╭─ Records supplied
(* ===== verification/UnpinTable.v ===== *)
(** * The table literal of [trait.Unpin.js]

    Lines 1 to 3 of [src/implementors/core/marker/trait.Unpin.js]: the
    object literal bound to [implementors], transcribed string by string.
    The strings are written as their JavaScript source text.  A Rocq string
    literal cannot hold a lone double quote, so the escape backslash-quote is
    written backslash-backquote (the source has no backquote); the escape
    backslash-n is kept as written.
    [js_unescape] is the lexer's reading of such a string literal.
    [rec3] and [rec1] are the two shapes of record literal in the source,
    a triple of markup, flag and path, and a singleton of markup.

    Lemmas, computed on the literal: it repeats no key and has depth 4
    (used by [Loader]); 19 of the 51 records are singletons without flag
    or path, and each path is one string whose segments name the crate and
    the type of the markup (the evidence for two findings). *)

From Stdlib Require Import String Ascii ZArith.
From stdpp Require Import base list option strings.
From S2P Require Import Prelude JsValue Literal ImplementorTable.

Local Open Scope string_scope.

(** The value of a string literal: backslash-n is a line feed,
    backslash-backquote stands for backslash-quote and is a double quote,
    and any other escaped character is itself. *)
Fixpoint js_unescape (s : string) : string :=
  match s with
  | EmptyString => EmptyString
  | String c s' =>
      if Ascii.eqb c "\"%char then
        match s' with
        | String d s'' =>
            let d' := if Ascii.eqb d "n"%char then "010"%char
                      else if Ascii.eqb d "`"%char then "034"%char else d in
            String d' (js_unescape s'')
        | EmptyString => String c EmptyString
        end
      else String c (js_unescape s')
  end.

(** The record literal of a triple: markup, flag, path. *)
Definition rec3 (html : string) (flag : Z) (path : list string) : lit :=
  LArr [LStr (js_unescape html); LNum flag; LArr (map (λ p, LStr (js_unescape p)) path)].

(** The record literal of a singleton: markup only. *)
Definition rec1 (html : string) : lit := LArr [LStr (js_unescape html)].
(** Fields of the mesh's shape are rotated entry by entry. *)
Lemma rotation_mesh_shaped (sin cos : Q -> Q) (data : Data) (f1 f2 : ndarray) :
  mesh_shaped data f1 -> mesh_shaped data f2 ->
  rotation sin cos data f1 f2 = Ok (rotated sin cos data f1 f2).
Proof.
  intros [Hl1 Hr1] [Hl2 Hr2].
  unfold rotation, rotated. cbv zeta. rewrite !np_map_tile.
  set (n := length (x1 data)) in *. unfold rows_fit in Hr1, Hr2. fold n in Hr1, Hr2.
  set (S := map (fun e => repeat (sin e) n) (x2 data)).
  set (C := map (fun e => repeat (cos e) n) (x2 data)).
  assert (HS : Forall (fun r => length r = n) S).
  { apply Forall_forall. intros r Hr. apply in_map_iff in Hr.
    destruct Hr as (e & <- & _). apply repeat_length. }
  assert (HC : Forall (fun r => length r = n) C).
  { apply Forall_forall. intros r Hr. apply in_map_iff in Hr.
    destruct Hr as (e & <- & _). apply repeat_length. }
  assert (HlS : length S = length (x2 data)) by apply length_map.
  assert (HlC : length C = length (x2 data)) by apply length_map.
  unfold np_mul, np_add, np_sub.
  rewrite (np_binop_same Qmult f1 S n) by (congruence || assumption).
  cbn [bind].
  rewrite (np_binop_same Qmult f2 C n) by (congruence || assumption).
  cbn [bind].
  rewrite (np_binop_same Qplus _ _ n);
    [| rewrite !length_map2 by congruence; congruence
     | apply map2_rows_fit; assumption | apply map2_rows_fit; assumption ].
  cbn [bind].
  rewrite (np_binop_same Qmult f1 C n) by (congruence || assumption).
  cbn [bind].
  rewrite (np_binop_same Qmult f2 S n) by (congruence || assumption).
  cbn [bind].
  rewrite (np_binop_same Qminus _ _ n);
    [| rewrite !length_map2 by congruence; congruence
     | apply map2_rows_fit; assumption | apply map2_rows_fit; assumption ].
  reflexivity.
Qed.
Lemma wp_list_add h head x l Q X :
  dlist h head l → is_Some (h !! x) → x ∉ head :: l →
  (∀ h', dlist h' head (x :: l) → frame h h' (x :: head :: l) → Q () h') →
  wp (list_add (Some x) (Some head)) h Q X.
Proof.
  intros [Hpath Hnd] [cx Hx] Hin HQ. unfold list_add.
  destruct (path_first _ _ _ _ Hpath) as (p & Hlk & Hp).
  destruct (linked_lookup _ _ _ Hlk) as (ch & cp & Hch & Hcp & Hnext & _).
  assert (p ∈ head :: l) as Hpin by (destruct Hp as [[-> ->]|(l' & -> & _)]; set_solver).
  apply wp_bind. eapply wp_load; [done|]. rewrite Hnext.
  eapply wp___list_add; [done..|set_solver|set_solver|]. intros h' Hs.
  pose proof (splice_keeps _ _ _ _ _ Hs) as Hk.
  apply HQ.
  - split; [|rewrite !NoDup_cons in *; split_and!; set_solver].
    destruct (splice_linked _ _ _ _ _ Hs) as [L1 L2]; [set_solver..|].
    split; [done|].
    destruct Hp as [[-> ->]|(l' & -> & Hl')]; [done|].
    split; [done|].
    eapply keeps_path; [done|..|done]; [set_solver| |];
      rewrite !NoDup_cons in Hnd; set_solver.
  - destruct Hs as (_ & _ & Hs & ?). split; [|done].
    intros n ?. apply Hs; set_solver.
Qed.

(** Deleting an entry, wherever it is. *)
Lemma wp_list_del_dlist h head x l1 l2 Q X :
  dlist h head (l1 ++ x :: l2) →
  (∀ h', dlist h' head (l1 ++ l2) → frame h h' (head :: l1 ++ x :: l2) →
         h' !! x = Some (ListHead None None) → Q () h') →
  wp (list_del (Some x)) h Q X.
Proof.
  intros [Hpath Hnd] HQ.
  pose proof Hpath as [Hl1 Hl2]%path_app.
  destruct (path_last _ _ _ _ Hl1) as (p & Lp & Hp).
  destruct (path_first _ _ _ _ Hl2) as (n & Ln & Hn).
  destruct (linked_lookup _ _ _ Lp) as (cp & cx & Hcp & Hcx & _ & Hprev).
  destruct (linked_lookup _ _ _ Ln) as (cx' & cn & Hcx' & Hcn & Hnext & _).
  simplify_eq.
  assert (p ∈ head :: l1) as Hpin by (destruct Hp as [[-> ->]|(? & -> & _)]; set_solver).
  assert (n ∈ head :: l2) as Hnin by (destruct Hn as [[-> ->]|(? & -> & _)]; set_solver).
  apply NoDup_cons in Hnd as [Hh Hnd].
  pose proof Hnd as (Hnd1 & Hd & [Hx Hnd2]%NoDup_cons)%NoDup_app.
  eapply (wp_list_del _ x p n); [done..|set_solver|set_solver|]. intros h' Hu.
  pose proof (unlink_keeps _ _ _ _ _ Hu) as Hk.
  assert (path h' p l2 head) as Hrest.
  { assert (linked h' p n) by (eapply unlink_linked; [done|set_solver..]).
    destruct Hn as [[-> ->]|(l' & -> & Hl')]; [done|]. split; [done|].
    apply NoDup_cons in Hnd2 as [? ?].
    eapply keeps_path; [done|..|done]; set_solver. }
  apply HQ.
  - split; [|apply NoDup_cons; split; [set_solver|]; apply NoDup_app; split_and!; set_solver].
    destruct Hp as [[-> ->]|(l' & -> & Hl')]; [done|].
    rewrite <-app_assoc. apply path_app. split; [|done].
    apply NoDup_app in Hnd1 as (? & ? & ?).
    eapply keeps_path; [done|..|done]; set_solver.
  - destruct Hu as (_ & _ & Hu & ?). split; [|done].
    intros m ?. apply Hu; set_solver.
  - destruct Hu as (Hnx & Hpv & _ & Hdom).
    destruct (proj2 (Hdom x)) as [[nx pv] Hcx']; [eauto|].
    specialize (Hnx x). specialize (Hpv x). unfold nxt, prv in *.
    rewrite decide_True, Hcx' in * by done. simplify_eq/=. done.
Qed.
(* ===== verification/Reader.v ===== *)
(** * [kernel-module/syscalls_mon_reader.c]: the device that reads the
    statistics of the monitor. *)
From S2P Require Import Prelude Monitor.

(** [lock] is 1 while the device is open. *)
Record rd_state : Type := MkRd {
  lock : Z;
  open_pid : Z;
  proc_monitored : Z;
  sysc_monitored : Z;
  registered : bool;
  mon : mon_state;
}.
Definition set_lock v s := MkRd v (open_pid s) (proc_monitored s) (sysc_monitored s) (registered s) (mon s).
Definition set_open_pid v s := MkRd (lock s) v (proc_monitored s) (sysc_monitored s) (registered s) (mon s).
Definition set_proc_monitored v s := MkRd (lock s) (open_pid s) v (sysc_monitored s) (registered s) (mon s).
Definition set_sysc_monitored v s := MkRd (lock s) (open_pid s) (proc_monitored s) v (registered s) (mon s).
Definition set_registered v s := MkRd (lock s) (open_pid s) (proc_monitored s) (sysc_monitored s) v (mon s).
Definition set_mon v s := MkRd (lock s) (open_pid s) (proc_monitored s) (sysc_monitored s) (registered s) v.
Definition Lock : lens rd_state Z := Lens lock set_lock.
Definition OpenPid : lens rd_state Z := Lens open_pid set_open_pid.
Definition ProcMonitored : lens rd_state Z := Lens proc_monitored set_proc_monitored.
Definition SyscMonitored : lens rd_state Z := Lens sysc_monitored set_sysc_monitored.
Definition Registered : lens rd_state bool := Lens registered set_registered.
Definition MonL : lens rd_state mon_state := Lens mon set_mon.

Abbreviation Rd := (M rd_state).

Definition s16 (z : Z) : Z := wrap_s 16 z.

Section Reader.
Context (NR_open NR_close NR_write NR_clone NR_lseek : Z).
(** Linux: the results of [register_chrdev_region], of [cdev_alloc] (whether
    it found memory) and of [cdev_add]. *)
Context (register_chrdev_region : Z) (cdev_alloc : bool) (cdev_add : Z).
(** Linux: [copy_to_user(buffer, from, n)] returns the number of bytes it
    could not copy. *)
Context (copy_to_user : Z → t_info → Z → Z).

Definition set_mon_call (call : Z) : Rd unit :=
  zoom MonL (set_mon_on_syscall NR_open NR_close NR_write NR_clone NR_lseek call).
Definition unset_mon_call (call : Z) : Rd unit :=
  zoom MonL (unset_mon_on_syscall NR_open NR_close NR_write NR_clone NR_lseek call).

Definition syscalls_mon_driver_init : Rd Z :=
  put ProcMonitored 0;;
  put SyscMonitored 0;;
  put OpenPid 1;;
  if bool_decide (register_chrdev_region < 0) then
    zoom MonL (printk "ERROR: register_chrdev_region" []);; ret register_chrdev_region
  else if negb cdev_alloc then
    zoom MonL (printk "ERROR: cdev_alloc" []);; ret (-1)
  else if bool_decide (cdev_add < 0) then
    zoom MonL (printk "ERROR: cdev_add" []);; ret cdev_add
  else
    put Registered true;;
    put Lock 0;;
    zoom MonL (printk "Syscalls Reader Driver successfully loaded.\n" []);;
    ret 0.

Definition syscalls_mon_driver_exit : Rd unit :=
  put Registered false;;
  zoom MonL (printk "Syscalls Reader Driver succesfully unloaded.\n" []).

(** On the i386 the structure is three [int]s and a [long long]. *)
Definition SIZEOF_T_INFO : Z := 20.

(** [s] is a [size_t]: the test [s < 0] never holds. *)
Definition readstats_read_dev (buffer s : Z) : Rd Z :=
  let! pm := get ProcMonitored in
  let! sm := get SyscMonitored in
  let! r := zoom MonL (get_stats pm sm) in
  match r with
  | inl e => ret e
  | inr info =>
      if bool_decide (u32 s < 0) then ret (- LINUX_EINVAL)
      else
        let sz := if bool_decide (u32 s < SIZEOF_T_INFO) then u32 s else SIZEOF_T_INFO in
        ret (copy_to_user buffer info sz)
  end.

(** [t < 0] compares a pointer: it is never true. *)
Definition reset_values (pid : Z) : Rd Z :=
  if bool_decide (pid < 0) then ret (- LINUX_EINVAL)
  else
    let! t := zoom MonL (find_task_by_pid pid) in
    let! owner := of_option t in
    zoom MonL (reset_stats pid owner);;
    ret 0.

Definition complete_reset : Rd unit :=
  let! m := get MonL in
  (fix go (pids : list Z) : Rd unit :=
     match pids with
     | [] => ret ()
     | p :: pids => zoom MonL (reset_stats p p);; go pids
     end) (map_to_list (threads m)).*1.

Definition activate_syscall_mon (call_index : Z) : Rd Z :=
  if bool_decide (N_CALLS ≤ call_index) then ret (- LINUX_EINVAL)
  else
    (if bool_decide (call_index > -1) then set_mon_call call_index
     else for_range 0 N_CALLS set_mon_call);;
    ret 0.

Definition deactivate_syscall_mon (call_index : Z) : Rd Z :=
  if bool_decide (N_CALLS ≤ call_index) then ret (- LINUX_EINVAL)
  else
    (if bool_decide (call_index > -1) then unset_mon_call call_index
     else for_range 0 N_CALLS unset_mon_call);;
    ret 0.

Definition readstats_ioctl_dev (arg1 arg2 : Z) : Rd Z :=
  let argument2 := s32 arg2 in
  if bool_decide (arg1 = 0) then
    if bool_decide (argument2 < 0) then ret (- LINUX_EINVAL)
    else
      let! t := zoom MonL (find_task_by_pid argument2) in
      match t with
      | None => (let! p := get OpenPid in put ProcMonitored p);; ret (- LINUX_ESRCH)
      | Some owner =>
          (let! th := zoom MonL (thread_of owner) in
           if bool_decide (argument2 ≠ stats_pid th)
           then zoom MonL (reset_stats argument2 owner) else ret ());;
          put ProcMonitored argument2;;
          ret 0
      end
  else if bool_decide (arg1 = 1) then
    if bool_decide (argument2 < 0) || bool_decide (N_CALLS ≤ argument2)
    then ret (- LINUX_EINVAL)
    else put SyscMonitored argument2;; ret 0
  else if bool_decide (arg1 = 2) then
    (let! p := get ProcMonitored in reset_values p);; ret 0
  else if bool_decide (arg1 = 3) then complete_reset;; ret 0
  else if bool_decide (arg1 = 4) then
    if bool_decide (N_CALLS ≤ argument2) then ret (- LINUX_EINVAL)
    else activate_syscall_mon argument2;; ret 0
  else if bool_decide (arg1 = 5) then
    if bool_decide (N_CALLS ≤ argument2) then ret (- LINUX_EINVAL)
    else deactivate_syscall_mon argument2;; ret 0
  else ret (- LINUX_EINVAL).

(** [uid] and [pid] are those of the calling process. *)
Definition readstats_open_dev (uid pid : Z) : Rd Z :=
  let! l := get Lock in
  if bool_decide (l ≠ 0) then ret (- LINUX_EPERM)
  else if bool_decide (uid ≠ 0) then ret (- LINUX_EACCES)
  else
    modify Lock (λ l, s16 (l + 1));;
    put OpenPid pid;;
    put ProcMonitored pid;;
    ret 0.

Definition readstats_release_dev : Rd Z :=
  let! l := get Lock in
  if bool_decide (l = 0) then ret (- LINUX_EPERM)
  else
    modify Lock (λ l, s16 (l - 1));;
    put OpenPid 0;;
    ret 0.
End Reader.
╰─
• Task statement
Among the lines of the data above, find those with the word "Lens" and show them.

• Exercise result
Definition Lock : lens rd_state Z := Lens lock set_lock.
Definition OpenPid : lens rd_state Z := Lens open_pid set_open_pid.
Definition ProcMonitored : lens rd_state Z := Lens proc_monitored set_proc_monitored.
Definition SyscMonitored : lens rd_state Z := Lens sysc_monitored set_sysc_monitored.
Definition Registered : lens rd_state bool := Lens registered set_registered.
Definition MonL : lens rd_state mon_state := Lens mon set_mon.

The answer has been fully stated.